### Exercise materials ###
(** A cached-properties row for a drive, nothing cached yet. *)
Definition sample_props (drive : string) : row :=
  list_to_map
    [ ("drive_id", Text drive); ("created_at", Int 10); ("updated_at", Int 10) ].

End Inventory.

(** ** Transfer Session Store *)

Module SessionStore.

Import Sql.

(** Modelled from the spec: the state of the Transfer Session Store, which
    is engine code that is not under [src/]: the [upload_sessions] table of
    the migration, and the clock. *)
Record t : Type := {
  now : Z;
  sessions : state;
}.

(** Modelled from the spec: a session is live until its [expires_at] has
    passed; past it, the session is abandoned. *)
Definition live (now : Z) (r : row) : bool :=
  match get r "expires_at" with
  | Int e => now <=? e
  | _ => false
  end.

Definition for_path (drive path : value) (r : row) : bool :=
  bool_decide (get r "drive_id" = drive) && bool_decide (get r "local_path" = path).

Definition find_live (now : Z) (drive path : value) (rs : list row) : option row :=
  find (fun r => for_path drive path r && live now r) rs.

Definition has_id (id : string) (r : row) : bool :=
  bool_decide (get r "id" = Text id).

(** Modelled from the spec: the operations of the Transfer Session Store,
    which is engine code that is not under [src/].  A session is created when
    a transfer begins chunking, unless a live session for the same drive and
    path exists, which is then resumed; a session past [expires_at] is
    abandoned and a fresh one is started.  It is updated after every
    acknowledged chunk and deleted on completion, on cancellation and when it
    is invalidated. *)
Inductive request : Type :=
| Begin (session : row)
| Acknowledge (id : string) (chunk_progress : string)
| Finish (id : string)
| CancelPath (drive path : string)
| Advance (later : Z).

(** Modelled from the spec: what each request does to the store; a statement
    the table refuses leaves the store as it was. *)
Definition step (q : request) (st : t) : t :=
  match q with
  | Begin session =>
      match find_live (now st) (get session "drive_id")
              (get session "local_path") (rows (sessions st)) with
      | Some _ => st
      | None =>
          match insert Inventory.upload_sessions session (sessions st) with
          | Some s' => {| now := now st; sessions := s' |}
          | None => st
          end
      end
  | Acknowledge id chunk_progress =>
      match update Inventory.upload_sessions
              (<[ "chunk_progress" := Text chunk_progress ]>
                 {[ "updated_at" := Int (now st) ]})
              (has_id id) (sessions st) with
      | Some s' => {| now := now st; sessions := s' |}
      | None => st
      end
  | Finish id =>
      {| now := now st; sessions := delete (has_id id) (sessions st) |}
  | CancelPath drive path =>
      {| now := now st;
         sessions := delete (for_path (Text drive) (Text path)) (sessions st) |}
  | Advance later =>
      {| now := Z.max (now st) later; sessions := sessions st |}
  end.

(** Modelled from the spec: the live sessions of one drive and path. *)
Definition live_for (now : Z) (drive path : value) (r : row) : bool :=
  for_path drive path r && live now r.

Definition one_live_each (st : t) : Prop :=
  forall drive path,
    (length (List.filter (live_for (now st) drive path) (rows (sessions st)))
     <= 1)%nat.

Inductive reachable : t -> Prop :=
| reachable_start t0 : reachable {| now := t0; sessions := empty |}
| reachable_step q st : reachable st -> reachable (step q st).

(** A transfer of [/a.bin] is begun. *)
Definition one_session_begun : t :=
  step (Begin (Inventory.sample_session "s1" "/a.bin" Null 100))
    {| now := 0; sessions := empty |}.

(** A transfer of [/a.bin] is begun, its session expires, and the transfer is
    begun again. *)
Definition expired_and_begun_again : t :=
  step (Begin (Inventory.sample_session "s2" "/a.bin" Null 300))
    (step (Advance 200)
       (step (Begin (Inventory.sample_session "s1" "/a.bin" Null 100))
          {| now := 0; sessions := empty |})).

End SessionStore.

(** ** Drive Registry ([DriveManager] in [ARCHITECTURE.md]) *)

Module DriveManager.

Import Drive.

(** The drive events of the [Event] enum of [ARCHITECTURE.md], and the other
    variants it lists. *)
Inductive Event : Type :=
| DriveAdded (drive_id name : string)
| DriveRemoved (drive_id : string)
| DriveUpdated (drive_id : string)
| SyncStarted (drive_id : string)
| SyncCompleted (drive_id : string) (files_synced : Z)
| SyncProgress (drive_id : string) (progress : Q) (current_file : string)
| SyncError (drive_id error : string)
| FileUploaded (drive_id file_path : string)
| FileDownloaded (drive_id file_path : string)
| ConnectionStatusChanged (connected : bool)
| Custom (event_name payload : string).

(** Modelled from the spec: the failures of the registry operations; a
    failed write of the configuration file is an internal error. *)
Inductive Error : Type :=
| AlreadyExists (id : string)
| NotFound (id : string)
| Internal (message : string).

(** Modelled from the spec: the registry, whose code ([drive/mod.rs]) is not
    under [src/]: the configurations in memory, the content of
    [drives.json], and the events broadcast so far. *)
Record t : Type := {
  drives : gmap string DriveConfig;
  persisted : gmap string DriveConfig;
  events : list Event;
}.

(** Modelled from the spec: [persist] writes the full configuration set;
    [write_ok] tells whether the file system accepts the write. *)
Definition persist (write_ok : bool) (st : t) : Error + t :=
  if write_ok
  then inr {| drives := drives st; persisted := drives st; events := events st |}
  else inl (Internal "persist").

Definition broadcast (e : Event) (st : t) : t :=
  {| drives := drives st; persisted := persisted st;
     events := (events st ++ [e])%list |}.

Definition with_drives (d : gmap string DriveConfig) (st : t) : t :=
  {| drives := d; persisted := persisted st; events := events st |}.

(** Modelled from the spec: [add_drive] refuses a duplicate id, else updates
    the set, persists it, broadcasts DriveAdded and returns the id. *)
Definition add_drive (config : DriveConfig) (write_ok : bool) (st : t)
  : (Error + string) * t :=
  match drives st !! id config with
  | Some _ => (inl (AlreadyExists (id config)), st)
  | None =>
      let st1 := with_drives (<[ id config := config ]> (drives st)) st in
      match persist write_ok st1 with
      | inl e => (inl e, st1)
      | inr st2 =>
          (inr (id config), broadcast (DriveAdded (id config) (name config)) st2)
      end
  end.

(** Modelled from the spec: [remove_drive] refuses an unknown id, else
    removes the entry, persists the set, broadcasts DriveRemoved and returns
    the removed configuration. *)
Definition remove_drive (i : string) (write_ok : bool) (st : t)
  : (Error + option DriveConfig) * t :=
  match drives st !! i with
  | None => (inl (NotFound i), st)
  | Some config =>
      let st1 := with_drives (base.delete i (drives st)) st in
      match persist write_ok st1 with
      | inl e => (inl e, st1)
      | inr st2 => (inr (Some config), broadcast (DriveRemoved i) st2)
      end
  end.

(** Modelled from the spec: [update_drive] refuses an unknown id, else
    replaces the entry, persists the set and broadcasts DriveUpdated. *)
Definition update_drive (i : string) (config : DriveConfig) (write_ok : bool)
    (st : t) : (Error + unit) * t :=
  match drives st !! i with
  | None => (inl (NotFound i), st)
  | Some _ =>
      let st1 := with_drives (<[ i := config ]> (drives st)) st in
      match persist write_ok st1 with
      | inl e => (inl e, st1)
      | inr st2 => (inr tt, broadcast (DriveUpdated i) st2)
      end
  end.

Definition get_drive (i : string) (st : t) : option DriveConfig :=
  drives st !! i.

Definition list_drives (st : t) : list DriveConfig :=
  map snd (map_to_list (drives st)).

(** Modelled from the spec: the three mutations of the registry, as one
    type. *)
Inductive mutation : Type :=
| Add (config : DriveConfig)
| Remove (i : string)
| Update (i : string) (config : DriveConfig).

(** Modelled from the spec: a mutation's outcome, that is whether it
    succeeded (and the error if not), and the registry it leaves. *)
Definition run (m : mutation) (write_ok : bool) (st : t) : option Error * t :=
  match m with
  | Add config =>
      let (r, st') := add_drive config write_ok st in
      (match r with inl e => Some e | inr _ => None end, st')
  | Remove i =>
      let (r, st') := remove_drive i write_ok st in
      (match r with inl e => Some e | inr _ => None end, st')
  | Update i config =>
      let (r, st') := update_drive i config write_ok st in
      (match r with inl e => Some e | inr _ => None end, st')
  end.

(** Modelled from the spec: the configuration set a mutation asks for, and
    the event that goes with it. *)
Definition requested (m : mutation) (d : gmap string DriveConfig)
  : gmap string DriveConfig :=
  match m with
  | Add config => <[ id config := config ]> d
  | Remove i => base.delete i d
  | Update i config => <[ i := config ]> d
  end.

Definition event_of (m : mutation) : Event :=
  match m with
  | Add config => DriveAdded (id config) (name config)
  | Remove i => DriveRemoved i
  | Update i _ => DriveUpdated i
  end.

(** A drive, and a registry that holds only it. *)
Definition sample_config : DriveConfig :=
  {| id := "drive-1"; name := "Work"; instance_url := "https://c.example";
     sync_path := "/home/u/Work"; remote_path := "cloudreve://my";
     sync_direction := TwoWay; enabled := true; status := Active;
     credential := "token" |}.

Definition sample_registry : t :=
  {| drives := {[ "drive-1" := sample_config ]};
     persisted := {[ "drive-1" := sample_config ]};
     events := [DriveAdded "drive-1" "Work"] |}.

Definition empty_registry : t :=
  {| drives := ∅; persisted := ∅; events := [] |}.

End DriveManager.


(** ** More of the JavaScript string methods the UI code calls *)

Module JsString.

(** [s.split(sep)] for a separator that is one code unit, or a character
    class: the pieces between the separators, at least one. *)
Fixpoint split_by (is_sep : ascii -> bool) (s : string) : list string :=
  match s with
  | EmptyString => [EmptyString]
  | String c s' =>
      if is_sep c then EmptyString :: split_by is_sep s'
      else
        match split_by is_sep s' with
        | h :: t => String c h :: t
        | [] => [String c EmptyString]
        end
  end.

(** [s.replace(/c/g, d)] for single code units [c] and [d]. *)
Fixpoint replace_all (c d : ascii) (s : string) : string :=
  match s with
  | EmptyString => EmptyString
  | String x s' => String (if Ascii.eqb x c then d else x) (replace_all c d s')
  end.

(** [s.includes(c)] for one code unit. *)
Fixpoint includes (c : ascii) (s : string) : bool :=
  match s with
  | EmptyString => false
  | String x s' => Ascii.eqb x c || includes c s'
  end.

(** [s.startsWith(p)] *)
Definition startsWith (p s : string) : bool := String.prefix p s.

(** [toLowerCase] on one code unit below 256: the ASCII capitals and the
    Latin-1 capitals (all of 0xC0-0xDE but the multiplication sign). *)
Definition lower (c : ascii) : ascii :=
  let n := nat_of_ascii c in
  if (((65 <=? n) && (n <=? 90))
      || ((192 <=? n) && (n <=? 222) && negb (n =? 215)))%nat
  then ascii_of_nat (n + 32) else c.

Fixpoint toLowerCase (s : string) : string :=
  match s with
  | EmptyString => EmptyString
  | String c s' => String (lower c) (toLowerCase s')
  end.

(** [s.trim()] *)
Definition trim (s : string) : string :=
  string_of_list_ascii (Js.trim (list_ascii_of_string s)).

(** [parts.join(sep)] *)
Fixpoint join (sep : string) (parts : list string) : string :=
  match parts with
  | [] => EmptyString
  | [p] => p
  | p :: ps => p ++ sep ++ join sep ps
  end.

(** [parts[parts.length - 1]]: [None] is [undefined]. *)
Definition last_element (parts : list string) : option string :=
  parts !! (length parts - 1)%nat.

(** The characters [encodeURIComponent] leaves alone. *)
Definition is_unreserved (c : ascii) : bool :=
  let n := nat_of_ascii c in
  (((48 <=? n) && (n <=? 57)) || ((65 <=? n) && (n <=? 90))
   || ((97 <=? n) && (n <=? 122))
   || existsb (Nat.eqb n) [45; 95; 46; 33; 126; 42; 39; 40; 41])%nat.

Definition hex_digit (n : nat) : ascii :=
  if (n <? 10)%nat then ascii_of_nat (48 + n) else ascii_of_nat (55 + n).

(** ["%XX"] for one byte. *)
Definition percent (byte : nat) (rest : string) : string :=
  String "%" (String (hex_digit (byte / 16)) (String (hex_digit (byte mod 16)) rest)).

(** [encodeURIComponent(s)]: every other code unit is written as the
    percent-escaped bytes of its UTF-8 encoding (one byte below 128, two
    bytes from 128 to 255). *)
Fixpoint encodeURIComponent (s : string) : string :=
  match s with
  | EmptyString => EmptyString
  | String c s' =>
      let n := nat_of_ascii c in
      if is_unreserved c then String c (encodeURIComponent s')
      else if (n <? 128)%nat then percent n (encodeURIComponent s')
      else percent (192 + n / 64) (percent (128 + n mod 64) (encodeURIComponent s'))
  end.

(** The characters that can come out of [encodeURIComponent]. *)
Definition uri_safe (c : ascii) : bool := is_unreserved c || Ascii.eqb c "%".

End JsString.

(** ** Path helpers of the popup and of the drives page *)

Module PathNames.

Definition is_slash_or_backslash (c : ascii) : bool :=
  Ascii.eqb c "/" || Ascii.eqb c "\".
###
# Exercise
A line belongs in the answer if it contains the word "DriveAdded"; copy every such line from the data above.

# Answer section
| DriveAdded (drive_id name : string)
    the set, persists it, broadcasts DriveAdded and returns the id. *)
          (inr (id config), broadcast (DriveAdded (id config) (name config)) st2)
  | Add config => DriveAdded (id config) (name config)
     events := [DriveAdded "drive-1" "Work"] |}.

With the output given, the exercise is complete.